In the listing that follows, copy out each line that includes the word "option".

**Source material:**
· · · ·

(** [v[:n]] is evaluated for logging: only its failure matters. *)
Definition check_sliceable (v : pyval) : result unit :=
  match v with
  | PStr _ | PList _ => Ok tt
  | PDict _ => Raise "unhashable type: 'slice'"
  | _ => Raise ("'" +:+ type_name v +:+ "' object is not subscriptable")
  end.

Definition is_Some_b {A : Type} (o : option A) : bool :=
  match o with Some _ => true | None => false end.

(** [l[i]] for an index that is not negative *)
Definition list_item {A : Type} (l : list A) (i : nat) : result A :=
  match l !! i with
  | Some x => Ok x
  | None => Raise "list index out of range"
  end.

(** [l[-1]] *)
Definition last_item {A : Type} (l : list A) : result A :=
  match last l with
  | Some x => Ok x
  | None => Raise "list index out of range"
  end.

End Values.

Export Values.

(** ** The browser singleton ([browser/manager.py]) *)

Module Browser.

(** What the workflow reads of a Playwright page: whether it is closed,
    and its [url] attribute, whose read may fail. *)
Record page := {
  is_closed : bool;
  url : result string
}.

(** [BrowserManager] *)
Record browser_manager := {
  _page : option page;
  _browser : option unit;
  _playwright : option unit;
  _current_site_name : option string;
  _headless_mode : bool
}.

Definition get_page (bm : browser_manager) : option page := _page bm.

Definition is_browser_open (bm : browser_manager) : bool :=
  match _page bm with
  | Some p => negb (is_closed p)
  | None => false
  end.

(** [BrowserManager.close_browser]: the three [close]/[stop] calls swallow
    their own failures; then every handle is dropped. *)
Definition close_browser (bm : browser_manager) : browser_manager * string :=
  ({| _page := None; _browser := None; _playwright := None;
      _current_site_name := None; _headless_mode := _headless_mode bm |},
   "Browser closed").

End Browser.

Export Browser.

(** ** The vector store ([langchain] collaborator) and the process state *)

Module Memory.

(** [Document] *)
Record document := {
  page_content : string;
  metadata : list (string * pyval)
}.

(** The backing store: the documents it holds and, for each document, the
    error that adding it raises, if any. *)
Record vector_store := {
  documents : list document;
  add_error : document -> option string
}.

(** [vector_db.add_documents([doc])] *)
Definition add_documents (vs : vector_store) (doc : document) : result vector_store :=
  match add_error vs doc with
  | Some e => Raise e
  | None => Ok {| documents := documents vs ++ [doc]; add_error := add_error vs |}
  end.

End Memory.

Export Memory.

Module World.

· · · ·

**Response:**
Definition is_Some_b {A : Type} (o : option A) : bool :=
  _page : option page;
  _browser : option unit;
  _playwright : option unit;
  _current_site_name : option string;
Definition get_page (bm : browser_manager) : option page := _page bm.
  add_error : document -> option string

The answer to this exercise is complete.